Григорий Евсеевич мягко объяснил Моисею Марковичу, что меньшевиком был даже сам Лев Давидович Троцкий, но Володарский уже закусил удила. Он принялся доказывать, что из-за меньшевистской нерешительности Урицкого, из-за его неумения взяться за дело решительно и откладывается процесс над погромщиками.
Наверное, Моисей Маркович и сам понимал, что полез не в ту степь, но — опять подвела профессиональная болезнь оратора-пулеметчика! — привычка не только говорить, но и мыслить штампами взяла верх, а остановиться, зарапортовавшись, Моисей Маркович не мог.
Разговор этот состоялся 6 июня, а 7-го Петр Юргенсон, служивший водителем в смольнинском гараже, двоюродный брат чекиста Юргенсона, того самого, который так прокололся на обыске у Луки Тимофеевича Злотникова, подошел к водителю «роллс-ройса», на котором обычно ездил Моисей Маркович, и спросил:
— Хочешь, Гуго, денег заработать?
В показаниях самого Гуго Юргена этот эпизод описан подробно и определенно…
«На мой вопрос: как? — Юргенсон говорил: — Очень просто. Надо Володарского убить».
— Я, что ли, должен убить? — спросил Гуго.
—
Гуго Юрген заколебался, и Юргенсон сказал ему, что в награду Гуго может взять себе бумажник убитого Моисея Марковича Володарского.
Тут, отвлекаясь от пересказа показаний Гуго Юргена {190} , надо сказать, что если слухи об участии Моисея Марковича в парвусовских аферах действительно верны, то речь шла, разумеется, о весьма солидной сумме.
Однако сам Гуго на допросе на этой детали не стал останавливаться, а просто заявил: Юргенсон «сказал, чтобы я не кричал, а взял бы бумажник Володарского в свою пользу и только потом заявил бы о случившемся. Потом учил, чтобы я незаметно брал бы бумажник от Володарского, осматривая его, где его ранили».
Вот такой разговор происходил 7 июня в смольнинском гараже…
— А кто же убьет его? — глуповато спросил Гуго.
— Адвокаты и студенты… — засмеялся Юргенсон.
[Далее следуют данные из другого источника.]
(** * AppxManifest.js: the Windows 10 application manifest wrapper

    A shallow embedding of [template/cordova/lib/AppxManifest.js] and the
    properties its specification states about it: the manifest cache, the
    demultiplexing of plugin changes, the identity and application views,
    the Dependencies section and the normalisation of the Capabilities
    section that runs before every serialisation. *)

From Stdlib Require Import Ascii String ZArith Lia Permutation OrdersEx.
From stdpp Require Import gmap strings list fin_maps sorting.

Open Scope string_scope.
Open Scope list_scope.
Open Scope nat_scope.


(** ** JavaScript values and control flow *)

(** What a [throw] carries. [Thrown] is a bare string ([throw 'text']);
    [TypeError] is raised both by the code ([new TypeError]) and by the
    engine when a method is called on [null] or [undefined]. *)
Inductive Exception : Type :=
| Thrown (value : string)
| Error (message : string)
| TypeError (message : string).

Inductive completion (A : Type) : Type :=
| Normal (value : A)
| Throw (e : Exception).
Arguments Normal {A} value.
Arguments Throw {A} e.

(** A method either hands back its receiver ([return this]) or falls off
    its end ([undefined]). *)
Inductive Returned : Type :=
| This
| Undefined.

(** Stateful code: the state survives a [throw], as the mutations made
    before it do in JavaScript. *)
Definition Js (S A : Type) : Type := S → completion A * S.

Definition ret {S A} (a : A) : Js S A := λ s, (Normal a, s).
Definition throw {S A} (e : Exception) : Js S A := λ s, (Throw e, s).
Definition bind {S A B} (m : Js S A) (k : A → Js S B) : Js S B :=
  λ s, match m s with
       | (Normal a, s') => k a s'
       | (Throw e, s') => (Throw e, s')
       end.
Definition get_state {S} : Js S S := λ s, (Normal s, s).
Definition modify_state {S} (f : S → S) : Js S unit := λ s, (Normal tt, f s).

Notation "'let!' x ':=' m 'in' k" := (bind m (λ x, k))
  (at level 10, x pattern, m at level 100, k at level 200).
Notation "'do!' m 'in' k" := (bind m (λ _, k))
  (at level 10, m at level 100, k at level 200).

(** ** Strings *)

(** The double quote, for messages that quote an element name. *)
Definition dquote : string := String (ascii_of_nat 34) EmptyString.

(** [s.split(sep)] for a one-character separator. *)
Fixpoint split_on (sep : ascii) (s : string) : list string :=
  match s with
  | EmptyString => [EmptyString]
  | String c s' =>
      if Ascii.eqb c sep then EmptyString :: split_on sep s'
      else match split_on sep s' with
           | [] => [String c EmptyString]
           | piece :: pieces => String c piece :: pieces
           end
  end.

(** [a > b] on strings: ordinal comparison of the code units. A missing
    operand ([undefined]) compares false. *)
Definition string_gt (a b : string) : bool :=
  match String.compare a b with Gt => true | _ => false end.

Definition js_gt (a b : option string) : bool :=
  match a, b with
  | Some x, Some y => string_gt x y
  | _, _ => false
  end.

(** [\d] *)
Definition is_digit (c : ascii) : bool :=
  let n := nat_of_ascii c in (48 <=? n) && (n <=? 57).

(** [version.match(/\.\d/g)]: the matches of a dot followed by a digit,
    scanned left to right without overlap; [None] is the [null] that
    [match] returns when nothing matches. *)
Fixpoint dot_digit_matches (s : string) : list string :=
  match s with
  | EmptyString => []
  | String c s' =>
      match s' with
      | EmptyString => []
      | String d s'' =>
          if Ascii.eqb c "." && is_digit d
          then String c (String d EmptyString) :: dot_digit_matches s''
          else dot_digit_matches s'
      end
  end.

Definition match_dot_digit (s : string) : option (list string) :=
  match dot_digit_matches s with
  | [] => None
  | ms => Some ms
  end.

(** ** The tree adapter

    The XML tree comes from the [elementtree] package, which is not part of
    this repository. *)

(** Modelled from the spec: the Tree Adapter, "an opaque
    structured-document abstraction offering: load-by-path, root/tag
    introspection, attribute get/set, ordered child list,
    find-first-by-path, find-all-by-path, append/remove child,
    serialize-with-indent". An element is an object: [_id] is its identity,
    which is what [remove] compares. [localName] is the property that
    [sortCapabilities] adds to the elements it sorts. *)
#[warnings="-register-all"]
Inductive Element : Type := mkElement {
  _id : nat;
  tag : string;
  attrib : gmap string string;
  text : option string;
  _children : list Element;
  localName : option string
}.

Record ElementTree : Type := mkElementTree { _root : Element }.

Definition set_tag (t : string) (e : Element) : Element :=
  mkElement (_id e) t (attrib e) (text e) (_children e) (localName e).
Definition set_attrib (a : gmap string string) (e : Element) : Element :=
  mkElement (_id e) (tag e) a (text e) (_children e) (localName e).
Definition set_children (cs : list Element) (e : Element) : Element :=
  mkElement (_id e) (tag e) (attrib e) (text e) cs (localName e).
Definition set_localName (n : option string) (e : Element) : Element :=
  mkElement (_id e) (tag e) (attrib e) (text e) (_children e) n.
Об этом разговоре Гуго Юрген рассказал на допросе в ЧК уже после убийства Володарского, а тогда, две недели назад, — видимо, он тоже очень любил Моисея Марковича, заставлявшего его катать на машине своих девочек! — ничего не сказал.
Ну, а 20 июня события развивались так…
В половине десятого утра Гуго Юрген, как обычно, подал машину к «Астории» на Большой Морской улице, где жили ответственные большевики из Петроградских партийных и советских учреждений.
Володарский сел в автомобиль с дамой и, доехав до редакции «Красной газеты» на Галерной улице, велел отвезти даму в Смольный.
На Галерную улицу Гуго вернулся в половине одиннадцатого и до четырех часов стоял, пока не повез Моисея Марковича обедать. Кормили и Юргена, и Володарского в Смольном, но в разных столовых.
С полагающимся прислуге пайком Гуго управился быстрее, чем Володарский со своей трапезой, и, дожидаясь шефа, он зашел в комнату № 3, чтобы взять наряд на следующий день.
Тут он снова столкнулся с Петром Юргенсоном.
«Мы разговаривали две-три минуты. Юргенсон спросил: «В какой комнате в «Астории» живет Володарский? Сегодня я должен дать окончательные сведения».
Тут Гуго недоговаривает…
Судя по показаниям Петра Юргенсона {191} , разговор был обстоятельнее, и Гуго жаловался, что «боится ехать с Володарским, ибо толпа кричит и орет».
Но существеннее другое…
За несколько часов до убийства Володарского его водитель говорит со своим приятелем об этом убийстве.